Il y eu de nouveau deux jours d’examen avant que je puisse, enfin obtenir une nouvelle vision. J’essayai dès le départ, malgré les recommandations du médecin, avec les deux yeux ouverts : le bionique, et le vrai. Ce fut un vrai loupé. Je ne comprenais pas ce que je voyais. Après le Bella j’avais découvert le monde en 2-d, ici il s’agissait d’une 3-d complétement raté. Les images n’étaient pas alignées. J’avais droit à des zébrures de couleurs et de lumière tandis que mes deux yeux n’étaient pas en phases.
Ils m’avaient totalement loupé ! Je me suis levé, et mis à crier en direction d’Elland. N’y voyant plus rien, je suis tombé à la renverse au bout de deux pas. Essoufflé, épuisé, et déçu, je suis resté assis au pied de mon lit, à deux mètres de la professeure.

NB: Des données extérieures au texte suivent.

(* ===== verification/Prelude.v ===== *)
(** * OWLBY dashboard: verification of the frontend's core logic

    The repository is an endpoint detection and response system: agents (Swift, C++), a
    backend (Python) and a dashboard, the TypeScript application under src/frontend/src.
    This development models the dashboard. Every definition is a translation of source
    lines; paths below are relative to src/frontend/src.

    ** How the program is put together

    main.tsx mounts App.tsx, whose routes show the pages inside the shell
    (components/AppShell.tsx) once a session exists (auth/AuthContext.tsx). A page keeps
    its state in the query string (lib/url.ts, components/filters.tsx), turns it into
    requests of the contract (api/endpoints.ts over api/client.ts, types in
    api/generated/schema.ts) and shows the results through the features/ modules. The
    overview arranges widgets on a grid that a user edits and keeps in browser storage
    (features/overviewLayout), and prints reports (features/dashboardReport.tsx).

    ** The files

    Language and host. This file: tactics, comparators and stable sorting, association
    lists, strings of UTF-16 units. JsNumber: binary64 numbers, [Number(text)] and number
    texts. JsDate: [Date.parse] and [toISOString], with the class [DateHost] for what is
    left to the host. Json: JSON values and narrowing. WebStorage: localStorage and
    sessionStorage with their exceptions. Url: URLSearchParams. Dom: the tree the report
    reads.

    Grid. OverviewModel: widgets, occupancy and placement
    (overviewLayoutModel.ts). OverviewStorage: normalisation of stored JSON, reading and
    writing (overviewLayoutStorage.ts). OverviewContext: the provider
    (OverviewLayoutContext.tsx). Workspace: the editor, and WorkspaceView what it shows
    (OverviewDashboardWorkspace.tsx).

    Contract and session. Contracts: the data types. ApiClient: requests, answers and
    errors. Auth: the session as a machine of calls, answers, timers and renderings. Rest:
    every path and operation of the contract, and the server's reading of a request.
    Schemas: every schema of the contract and the values that have its type. Conformance:
    the client's answers and bodies against these types; Dtos: the records of Contracts and
    of the features against them. PageRequests: the query objects of all pages and when
    they are sent.

    State in the URL. UrlState: lib/{url,params,endpointIds}.ts, filters.tsx,
    listInteractions.ts, alertTriage.ts. ListPages: the queries of the list pages. Routes:
    App.tsx and LoginPage.tsx.

    Texts. Translations: the two tables. I18n: [translate], detection copy, formats.

    Features and pages. ProcessTree, Topology, Graphs (the topology and correlation
    drawings) and GraphView, their components with references, animation frames and
    handlers, IncidentGraph, Report, Charts and ActivityPanel, the panels with the life of
    a chart, Shell (AppShell.tsx, ThemeProvider.tsx), Investigation (the incident page) and
    IncidentView, its parts and the saving of a status, EventDetail, Pickers (the endpoint
    comboboxes), Ui (pagination, errors, dialogs) and Markup, the shared components of
    primitives.tsx and ui.tsx as trees of elements, Intelligence and, for its panels,
    IntelligenceView, Overview, Triage (the alert page), Operations, EndpointPage. As drawn,
    over the trees of Markup: ListViews (filters.tsx and the lists of alerts, endpoints,
    events and incidents), ArchivesView (the archive page, with its date fields and its
    restore request as a machine), DetailViews (the event and alert pages, ProcessTree.tsx
    and RawPayloadViewer.tsx), ShellView (AppShell.tsx and ServiceMark.tsx), OperationsView
    (OperationsPage.tsx).

    ** Conventions

    Strings are lists of UTF-16 units ([ustring], written [u! "text"]). Integers that the
    contract makes integers are in Z; numbers read from text or divided are [jsnum],
    rounded to binary64. A record stands for an object with the source's fields; [null]
    and a missing field are [None]. An outer [option] is a thrown exception: the formatters
    throw for a date that cannot be read (I18n), lookups of texts for inherited names, an
    error state for details it cannot read (Ui), and a page that draws one of these is not
    drawn (IncidentView, ListViews, ArchivesView, DetailViews, OperationsView). State is
    passed explicitly: a component with state is a record, a type of events and a step
    function that returns the next state and the requests made; its runs are folds over
    events, so theorems about them hold for every interleaving of clicks, answers and
    timers. Objects that are compared by reference carry that in their type ([Same] in
    Workspace).

    Parameters stand for what is not in the repository, with laws the code relies on as
    classes that are instantiated: [DateHost] ([utc_host]), [LocaleHost] (collation and
    case), [Router] ([reference_router]), the layouts of dagre and of Bezier labels, the
    host's formats of a time, the public-suffix lookup, and the answers of fetch.

    ** What the theorems show

    Grid: whatever is stored, reading gives well-formed dashboards, writing and reading
    gives them back, placement finds the first free region, and every reachable state of
    the editor keeps widgets inside the grid, apart and distinct. Session: memory, storage
    and timers agree in every reachable state, logging out is final, a reload restores the
    session, and every failure of a request is reported as the contract says. Requests:
    every request a page makes is found by its method and path to be the operation it is
    meant for, with the parameters the contract declares, typed and complete, the commands
    of users among them, whose bodies have the declared types; and every answer that has a
    type the contract declares is understood. The records of the model have the types of the
    schemas of their names, field by field. URL: the
    queries a page sends are, field by field, what its query string says, within the
    contract's bounds, and links restore the time scope, open the page they name and return where they came from.
    Trees and graphs: each process appears once, under its parent, without cycles, and the
    layouts end; grouped edges count every event once; drawings and tables show the same
    selection, and what the inspectors print of it are the totals of the marked rows, with
    two exceptions that are stated with an instance of each (IntelligenceView). A drawing's frames refine the two actions they stand for, fitting
    and focusing (a node of the topology chosen by key is focused beside a label that is
    waiting, which is stated too), a closed inspector gives the focus back, and nothing is left to run once
    a drawing is gone (GraphView); a panel has one chart exactly while its series is shown,
    with the last options (ActivityPanel). Texts: both tables have the same keys and slots, and no known text is lost.
    Pages: what is shown for every combination of query results (Overview, Operations,
    Ui), the sign-in form submits what its fields accept and leads back (Routes), refreshes
    end (Overview), an analyst's triage updates what is shown, goes on to an unresolved
    alert and empties the queue (Triage), a saved status reaches the server once, never for another incident, and outdates what
    the page shows (IncidentView), pickers choose what is listed (Pickers), dialogs restore
    focus (Ui), every label and description of a shared component names an element of the
    page (Markup), every control of a list shows what the request asks for, and changing it
    changes the request and leaves the other controls (ListViews), the archive page draws
    itself after any events that a browser makes, for results that can be printed, and
    restores the shown scope, once at a time (ArchivesView), the buttons of the triage page
    are enabled under the conditions the page states and send exactly the update they name
    (DetailViews), the link of
    the page the user is on is the one the navigation marks (ShellView), reports print every collected figure (Report).

    ** Bounds and fuel

    The traversal of process trees has one unit of fuel more than there are nodes; the
    segments of a template and the units of a number as many as its text; following the
    names of a schema the greatest number of names nested in one; the parser of
    query strings and the search for occurrences one more than their text; the cutting of
    a report as many as there are items; redirects three. A lemma next to each of these
    shows it to be enough. Identifiers are assumed at most 2^53 where they
    are written to and read back from text.

    ** Not modelled

    The markup of the overview, intelligence, incident and endpoint pages beyond what they
    show (that of the shared components and of the other pages is modelled), and styles; the query library's caching, retries and polling (its
    results are inputs of the models: pending, failed, or data with the error of a later
    fetch); the drawing library; main.tsx, which only mounts; contracts.ts, which renames
    generated types; the backend and the agents, which are not TypeScript. *)

From Stdlib Require Export String Ascii ZArith Lia.
From stdpp Require Export base option list sets gmap numbers sorting.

« Fermez l’œil droit », me demanda-t-elle. Après avoir surpassé la peur de me retrouver totalement dans le noir, je l’écoutais et mis ma main sur mon œil droit, ne laissant plus que l’œil bionique.
L’image était correcte. Une 2-d simple mais fonctionnelle. J’y voyais de nouveau de l’œil gauche. Mais dès que je remettais l’œil droit, mon cerveau ne savait plus quoi faire.
« Ce sont des paramètres à régler, me rassura-t-elle. Il faut maintenant ajuster la vision gauche, à la droite. Vitesse de rafraîchissement, distance focale, et cetera. Après quelques jours de rééducation vous verrez de nouveau comme avant. »
Quelques jours ! Il m’en fallut près de dix, ce qui me paraissait une éternité. J’avais la possibilité de revoir de nouveau, comme avant, mais je devais patienter. Attendre de régler tels paramètres, avant de toucher au second. Puis recommencer de nouveau, dans d’autres conditions.
« Ton cerveau adapte constamment la vision de ton œil droite : pression atmosphérique, humidité, luminosité, saleté dans l’air. Pour ton œil gauche, il faut dès maintenant prévoir son adaptation, qu’il puisse correspondre à la vision de ton œil droit. »
Au bout de dix jours, j’avais retrouvé une vision, comme avant le Bella. Je voyais de nouveau les distances. Le monde ne se limitait plus à deux dimensions. Ce fut surprenant pour moi. Sans y faire attention je m’étais adapté à la vue en deux dimensions. Redécouvrir la troisième faisait surement le même effet que de découvrir des couleurs.
Les médecins avaient adapté les couleurs, et la résolution de mon implant pour qu’il s’ajuste parfaitement à la vue de mon œil droit. Seul le reflet dans le miroir me confirmait qu’il ne s’agissait bien que d’un implant. J’avais perdu l’original, aussi tentais-je de m’habituer à celui-ci – et j’espérais en prendre davantage soin que de mon premier.
La professeure me donna également la documentation de mon œil. J’appris ainsi l’autonomie de la batterie, qu’il me faudrait recharger toutes les quatorze à seize heures ; que je pouvais y connecter un flux vidéo, et le voir de l’œil gauche. Je devais pouvoir me concentrer uniquement sur ce flux vidéo, où voir la vidéo en surimpression par-dessus la réalité, comme un holo à demi éffacé, ou un reflet dans un fenêtre.